The second front is risk anticipation, which is much more technical than people think. The best companies are building digital 'risk twins': models that integrate external data (weather, port flows, geopolitical tensions, component availability) with the actual network configuration. The supply chain manager will have to decide which signals to integrate, with what weights and alert thresholds. This is not resilience as an abstract concept: it means choosing whether to maintain dynamic buffers, define automatic dual sourcing rules, implement real-time re-routing scenarios when a carrier signals congestion.

Continuous network design

As a complement to predictive risk management, static studies every 3-5 years also become obsolete for the network: the future calls for monthly or quarterly network re-design, made possible by simulation engines and digital twin. The objective will be to optimise logistics nodes on several objectives (cost, service level, emissions, resilience), introducing redundancies for disruption risks above a predefined threshold, through the integration of external datasets (carbon intensity, carrier rating, geopolitical risk). The network will no longer be a structural choice, but a continuously recalculated variable.

Modular automation and OT/IT orchestration

Fourth challenge: scalable automation: making robots work within a coherent ecosystem. In the coming years we will see a maturity leap: interoperable AMRs, WMSs capable of optimising layouts autonomously, orchestration systems that dialogue with the TMS and redistribute loads and tasks according to throughput KPIs. The role of leadership will not be to choose technology, but to define modular architectures that allow solutions to be integrated without rewriting everything: open APIs, standardised protocols, OT/IT cybersecurity control.
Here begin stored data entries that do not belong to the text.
Lemma split_on_no_sep (d : ascii) (s : pystr) : Forall (fun w => ~ In d w) (split_on d s).
Proof.
  induction s as [|c r IH]; cbn [split_on]; [constructor; [intros []|constructor]|].
  destruct (Ascii.eqb c d) eqn:E.
  - constructor; [intros []|exact IH].
  - destruct (split_on d r) as [|w ws]; [constructor; [|constructor]|];
      [intros [Hc|[]]; subst; rewrite Ascii.eqb_refl in E; discriminate|].
    inversion IH as [|w0 ws0 Hw Hws]; subst. constructor; [|exact Hws].
    intros [Hc|Hin]; [subst; rewrite Ascii.eqb_refl in E; discriminate|contradiction].
Qed.

Lemma extract_rows_shape (n : nat) (lines : list pystr) (r : list pystr) :
  1 <= n -> In r (extract_rows n lines) ->
  List.length r = n /\ exists ln, In ln lines /\ r = firstn n (split_on comma ln).
Proof.
  intros Hn. induction lines as [|ln rest IH]; cbn [extract_rows]; [intros []|].
  destruct (is_blank ln); [intros []|]. destruct (starts_with [comma] ln); [intros []|].
  destruct (List.length (split_on comma ln) <? n) eqn:E.
  - destruct (starts_with _ _); [intros []|].
    intros Hr. destruct (IH Hr) as [Hl [l [Hin Hl']]]. split; [exact Hl|].
    exists l. split; [right; exact Hin|exact Hl'].
  - intros [<-|Hr].
    + apply Nat.ltb_ge in E. pose proof (split_on_nonempty comma ln) as Hne.
      destruct (split_on comma ln) as [|p ps] eqn:Es; [congruence|].
      destruct n as [|n]; [lia|]. cbn [hd tl List.length]. replace (S n - 1) with n by lia.
      split; [rewrite firstn_length_le; cbn in E; lia|].
      exists ln. split; [left; reflexivity|]. rewrite Es. reflexivity.
    + destruct (IH Hr) as [Hl [l [Hin Hl']]]. split; [exact Hl|].
      exists l. split; [right; exact Hin|exact Hl'].
Qed.
(** Node.js [18.0.0] is vulnerable and not patched. *)
Lemma vulnerable_node_witness :
  main satisfies_example intersects_example basename_posix getTime_example
    parseDuration_example (exampleOptions false "18.0.0") lib_index_ts unnamed_part_003
    lib_node_cve_ts ["/repo"] exampleHost
  = (Exit 2%Z, informedHost).
Proof.
  refine (proj1 (vulnerable_node_ends_the_process satisfies_example intersects_example
                   basename_posix getTime_example parseDuration_example
                   (exampleOptions false "18.0.0") lib_index_ts unnamed_part_003
                   lib_node_cve_ts ["/repo"] exampleHost [exampleAdvisory]
                   ltac:(discriminate) eq_refl eq_refl eq_refl) _).
  constructor; [|constructor]. split; by eexists.
Defined.

(** The directory [/bare] has no [package.json]. *)
Lemma directory_without_package_json_witness :
  ∃ err,
    checkRepo satisfies_example intersects_example basename_posix getTime_example
      parseDuration_example (exampleOptions false "18.0.1") lib_index_ts unnamed_part_003
      lib_node_cve_ts "/bare" exampleHost
    = (Throw err, exampleHost).
Proof.
  apply (directory_without_package_json_is_not_checked satisfies_example
           intersects_example basename_posix getTime_example parseDuration_example
           (exampleOptions false "18.0.1") lib_index_ts unnamed_part_003 lib_node_cve_ts
           "/bare" exampleHost eq_refl).
  left. by vm_compute.
Defined.

(** [--init] on [/repo]: the configuration is created, nothing is asked. *)
Lemma init_witness :
  let run :=
    main satisfies_example intersects_example basename_posix getTime_example
      parseDuration_example (exampleOptions true "18.0.1") lib_index_ts unnamed_part_003
      lib_node_cve_ts ["/repo"] exampleHost in
  run.1 = Ok tt
  ∧ asked run.2 = 0
  ∧ is_Some (rf_policyYml (filesOf run.2 "/repo")).
Proof.
  intros run.
  assert (Hok : run.1 = Ok tt) by (by vm_compute).
  destruct run as [r h'] eqn:Hrun. simpl in Hok.
  destruct (init_only_creates_missing_configuration satisfies_example intersects_example
              basename_posix getTime_example parseDuration_example
              (exampleOptions true "18.0.1") lib_index_ts unnamed_part_003 lib_node_cve_ts
              ["/repo"] exampleHost r h' eq_refl Hrun)
    as (Hasked & _ & _ & _ & _ & _ & _ & Hcreated).
  split; [exact Hok|]. split; [exact Hasked|].
  apply (Hcreated Hok "/repo"). left.
Defined.
(** * jquery.tappable.js: the tap state machine and its binder

    A shallow embedding of [src/jquery.tappable.js] ([$.fn.tappable]) and the
    properties of its per-element marker state machine.

    The plugin keeps its state in three CSS classes of the element
    (['touch-started'], ['touched'], ['touch-ended']) and in the callbacks it
    hands to [window.setTimeout].  The embedding therefore has
    - JavaScript values as far as the plugin inspects them ([typeof],
      truthiness, property access on the options object);
    - a world with the class set of every element, the pending timeouts,
      the log of [callback.call(el, event)] invocations, the events whose
      default action was prevented and the application state read and
      written by the caller-supplied functions;
    - the five event handlers and the timeout callback, written in a small
      state-and-exception monad in the order of the source statements;
    - the host event loop as a list of labels: DOM events dispatched to an
      element, a pending timeout being run, and the application changing
      its own state between two tasks.

    Modelling decisions that are not in the source text:
    - caller-supplied functions ([callback], [onlyIf]) act on the
      application state only; they do not touch the three marker classes,
      the timeout queue or the handlers themselves;
    - one call of [$.fn.tappable] is considered at a time (its handlers are
      the only ones bound to the elements);
    - an event is delivered to one bound element at a time: a label names
      the element whose handlers run (jQuery's [this]), which for an event
      on a descendant is the bound ancestor it bubbles to; an event that
      reaches several bound elements is one delivery after the other;
    - wall-clock time is not represented: a timeout may run at any task
      boundary after it was scheduled, never inside the handler that
      scheduled it.  The requested delay is kept in the timer record. *)

From Stdlib Require Import ZArith.
From stdpp Require Import base tactics option list strings gmap sets functions.

Local Open Scope string_scope.
Local Open Scope list_scope.

#[local] Set Warnings "-register-all,-clear-no-such-hyp".
(** X4: when [cudaGraphDestroy] fails in [capture_guard], its error is
    thrown before [m_graph] is cleared: the manager still holds the graph,
    recording is not started and nothing is pushed. *)
Theorem capture_guard_destroy_failed this stream w o d1 d2 r d3 :
  heap w !! this = Some o ->
  stream <> nullptr -> stream <> cudaStreamLegacy ->
  cudaStreamIsCapturing rt stream (driver (thread w)) =
    (cudaSuccess, cudaStreamCaptureStatusNone, d1) ->
  cudaStreamIsCapturing rt cudaStreamLegacy d1 =
    (cudaSuccess, cudaStreamCaptureStatusNone, d2) ->
  m_graph o <> nullptr ->
  cudaGraphDestroy rt (m_graph o) d2 = (r, d3) ->
  r <> cudaSuccess ->
  capture_guard rt this stream w =
    (Throw (cuda_check_error "cudaGraphDestroy(m_graph)" r),
     {| heap := heap w;
        thread :=
          {| s_current_captures := s_current_captures (thread w);
             driver := d3;
             api_calls :=
               api_calls (thread w) ++
               [(StreamIsCapturing stream, cudaSuccess);
                (StreamIsCapturing cudaStreamLegacy, cudaSuccess);
                (GraphDestroy (m_graph o), r)];
             warnings := warnings (thread w) |} |}).
Proof.
  intros Hl Hn Hleg Hq1 Hq2 Hg Hd Hr.
  apply N.eqb_neq in Hn, Hleg, Hg, Hr.
  unfold capture_guard.
  erewrite (on_object_run this (capture_guard_body rt this stream) w o _ o _ Hl).
  - by rewrite insert_id.
  - unfold capture_guard_body. rewrite Hn, Hleg. unfold_monad. cbn.
    rewrite Hq1. cbn. rewrite Hq2. cbn. unfold is_null. rewrite Hg. cbn.
    rewrite Hd. cbn. rewrite Hr. unfold with_call. cbn.
    by rewrite <- !app_assoc.
Qed.

Lemma capture_guard_body_frame this stream o t :
  let run := capture_guard_body rt this stream (o, t) in
  m_graph_instance (fst (snd run)) = m_graph_instance o /\
  m_synchronize_when_capture_done (fst (snd run)) = m_synchronize_when_capture_done o /\
  (m_graph (fst (snd run)) = m_graph o \/ m_graph (fst (snd run)) = nullptr) /\
  warnings (snd (snd run)) = warnings t /\
  exists new,
    api_calls (snd (snd run)) = api_calls t ++ new /\
    count is_end_capture new = 0 /\ count is_synchronize new = 0 /\
    count is_instantiate new = 0 /\ count is_launch new = 0.
Proof.
  unfold capture_guard_body. unfold_monad. cbn.
  all_cases; unfold with_call; cbn;
    (repeat split; try done; try (by left); try (by right)); eexists;
    (split; [trace_extension|]); done.
Qed.
Lemma C8_witness :
  let st := initial_state Scenarios.question in
  let fallback :=
    queries (merge st (value_of (exec Scenarios.failing_models
                                   (PerplexityOptimized.generate_queries
                                      Scenarios.ascii_lower st) tt))) in
  let templated :=
    queries (merge st (value_of (exec Scenarios.blank_models
                                   (PerplexityOptimized.generate_queries
                                      Scenarios.ascii_lower st) tt))) in
  let alone :=
    queries (merge st (value_of (exec Scenarios.failing_models
                                   (Perplexity.build_first_queries st) tt))) in
  let extracted :=
    queries (merge st (value_of (exec Scenarios.duplicating_planner
                                   (Perplexity.build_first_queries st) tt))) in
  (fallback = [ lit "what is photosynthesis?";
                lit "what is what is photosynthesis?" ] /\ NoDup fallback) /\
  (templated = [ lit "what is photosynthesis? explained";
                 lit "what is what is photosynthesis?";
                 lit "how does what is photosynthesis? work" ] /\
   NoDup templated) /\
  (alone = [Scenarios.question] /\ NoDup alone) /\
  (extracted = [lit "llm"; lit "llm"; lit "llm"] /\ 1 <= length extracted <= 5).
Proof.
  intros st fallback templated alone extracted.
  split; [|split; [|split]].
  - apply (proj1 (proj2 (proj1
             (C8_planner_output Scenarios.ascii_lower Scenarios.failing_models
                tt st get_llm
                (PerplexityOptimized.QUERY_PROMPT Scenarios.question))))
             Scenarios.timeout_error).
    left; reflexivity.
  - apply (proj2 (proj2 (proj1
             (C8_planner_output Scenarios.ascii_lower Scenarios.blank_models
                tt st get_llm
                (PerplexityOptimized.QUERY_PROMPT Scenarios.question))))
             (lit "  ")).
    + left; reflexivity.
    + reflexivity.
  - apply (proj1 (proj2
             (C8_planner_output Scenarios.ascii_lower Scenarios.failing_models
                tt st planner_llm (Prompts.build_queries Scenarios.question)))
             Scenarios.timeout_error).
    left; reflexivity.
  - apply (proj2 (proj2
             (C8_planner_output Scenarios.ascii_lower
                Scenarios.duplicating_planner
                tt st planner_llm (Prompts.build_queries Scenarios.question)))
             [lit "llm"; lit "llm"; lit "llm"]).
    + left; reflexivity.
    + cbn; lia.
Defined.
(** * rr: the command-line driver (src/main.cc)

    A shallow embedding of the driver of the rr record-and-replay tool:
    the event dumper ([dump_events_matching], [start_dumping]), the option
    parsers ([parse_common_args], [parse_record_args], [parse_replay_args],
    [parse_dump_args], [parse_args]), the start-up checks
    ([assert_prerequisites]) and [main].

    The C library routines the driver calls ([atoi], [sscanf], [getopt_long])
    are modelled after their manual pages, [getopt_long] after glibc's
    source as well, for the i386 ABI rr is built for
    (the register columns of the dump header are eax ... eflags): [int],
    [long] and their unsigned variants are all 32 bits wide.

    The driver is the only source file at hand.  What it takes from the
    other files of rr is either a parameter of the model (the constants of
    the headers, the session code behind [record], [replay] and
    [TraceIfstream::open]) or modelled from the specification, and marked
    so. *)

From Stdlib Require Import ZArith List Bool Ascii String Lia Sorted.
From Stdlib Require Import DecimalString DecimalN DecimalPos.
Import ListNotations.

Local Open Scope string_scope.
Local Open Scope list_scope.
Local Open Scope Z_scope.

(* ================================================================== *)
(** * Part I: the model *)
(* ================================================================== *)

(** ** Machine integers *)

Module CInt.

Definition INT_MAX : Z := 2147483647.
Definition INT_MIN : Z := -2147483648.
Definition LONG_MAX : Z := INT_MAX.
Definition LONG_MIN : Z := INT_MIN.
Definition UINT_MAX : Z := 4294967295.
Definition ULONG_MAX : Z := UINT_MAX.

(** Conversion to a 32-bit unsigned type: reduction modulo 2^32. *)
Definition to_uint32 (z : Z) : Z := z mod 2 ^ 32.

(** Conversion to a 32-bit signed type (two's complement). *)
Definition to_int32 (z : Z) : Z := (z + 2 ^ 31) mod 2 ^ 32 - 2 ^ 31.

Definition is_uint32 (z : Z) : Prop := 0 <= z <= UINT_MAX.

(** Modelled from the spec: the macros [MAX] and [MIN] (their header is
    missing) are the maximum and the minimum the spec speaks of, written
    as the conditional expressions of <sys/param.h>. *)
Definition MAX (a b : Z) : Z := if a >? b then a else b.
Definition MIN (a b : Z) : Z := if a <? b then a else b.

End CInt.
Import CInt.

(** ** C library: character classes and number scanning *)

Module CLib.

(** [isspace] in the C locale: space, and \t \n \v \f \r (codes 9 to 13). *)
Definition isspace (c : ascii) : bool :=
  let n := Z.of_N (N_of_ascii c) in
  (n =? 32) || ((9 <=? n) && (n <=? 13)).

Definition isdigit (c : ascii) : bool :=
  let n := Z.of_N (N_of_ascii c) in
  (48 <=? n) && (n <=? 57).

Definition digit_val (c : ascii) : Z := Z.of_N (N_of_ascii c) - 48.
Lemma free_after_decode_releases_the_decoded_buffer_witness :
  webp_decode_rgba Toy.lib 16 10 64 72 76 Toy.heap =
    (1, Toy.heap_decoded,
     [EvGetInfo 16 10; EvDecodeRGBA 16 10; EvStore 64 (OPtr 77);
      EvStore 72 (OInt 2); EvStore 76 (OInt 1)]) ∧
  64 ≠ 72 ∧ 64 ≠ 76 ∧
  ∃ rgba,
    Toy.heap_decoded !! 64 = Some (OPtr rgba) ∧
    rgba ≠ NULL ∧
    (∃ wh mdec wh',
       WebPDecodeRGBA Toy.lib Toy.heap 16 10 wh = (mdec, rgba, wh')) ∧
    (webp_decode_rgba Toy.lib 16 10 64 72 76 ≫= λ _, webp_free Toy.lib rgba) Toy.heap =
      (tt, WebPFree Toy.lib Toy.heap_decoded rgba,
       [EvGetInfo 16 10; EvDecodeRGBA 16 10; EvStore 64 (OPtr 77);
        EvStore 72 (OInt 2); EvStore 76 (OInt 1)] ++ [EvFree rgba]).
Proof.
  split; [vm_compute; reflexivity|]. split; [lia|]. split; [lia|].
  apply (free_after_decode_releases_the_decoded_buffer Toy.lib 16 10 64 72 76 Toy.heap);
    first [lia | vm_compute; reflexivity].
Defined.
Sustainability as an engineering constraint

Sustainability, often treated rhetorically, will become an operational issue. ESG statements will not be enough: emissions will have to be measured process by process - routing, pallet filling, pack-to-order, warehouse energy management - and linked to network design choices. European regulations will push towards digital LCA systems integrated with ERPs. Those without certifiable data will risk being excluded from calls for tenders.

Technology Suppliers

A less obvious but decisive transformation concerns the structure of technology providers. Many companies will find that AI does not come as a 'product', but as a platform to be trained. Predictive procurement tools, inventory optimisers, digital planners will require model maintenance, data governance and continuous iterations. The supply chain manager will have to create teams with hybrid skills: data engineers, process owners and planners who can interpret algorithmic outputs, validate exceptions and train systems. We are not talking about the future: it is what already distinguishes supply chains with 'smart decisions' from those that chase problems.

Leadership

Finally, the very nature of leadership will change. It will not only be necessary to be visionary, but also to be able to build systems that work when the context changes. This means introducing more frequent S&OP/IBP cycles, increasing the speed of escalation, giving autonomy to operational teams and measuring performance not only on service level but on network responsiveness. Supply chain managers will not be custodians of efficiency, or logistics experts, but designers of an operating model that must remain reliable even under stress. The challenge is not to adopt technology, but to integrate data, algorithms, automation and risk into a single operating platform. The supply chain of the future will be a machine that must be continuously calibrated to ensure the competitiveness of the entire company.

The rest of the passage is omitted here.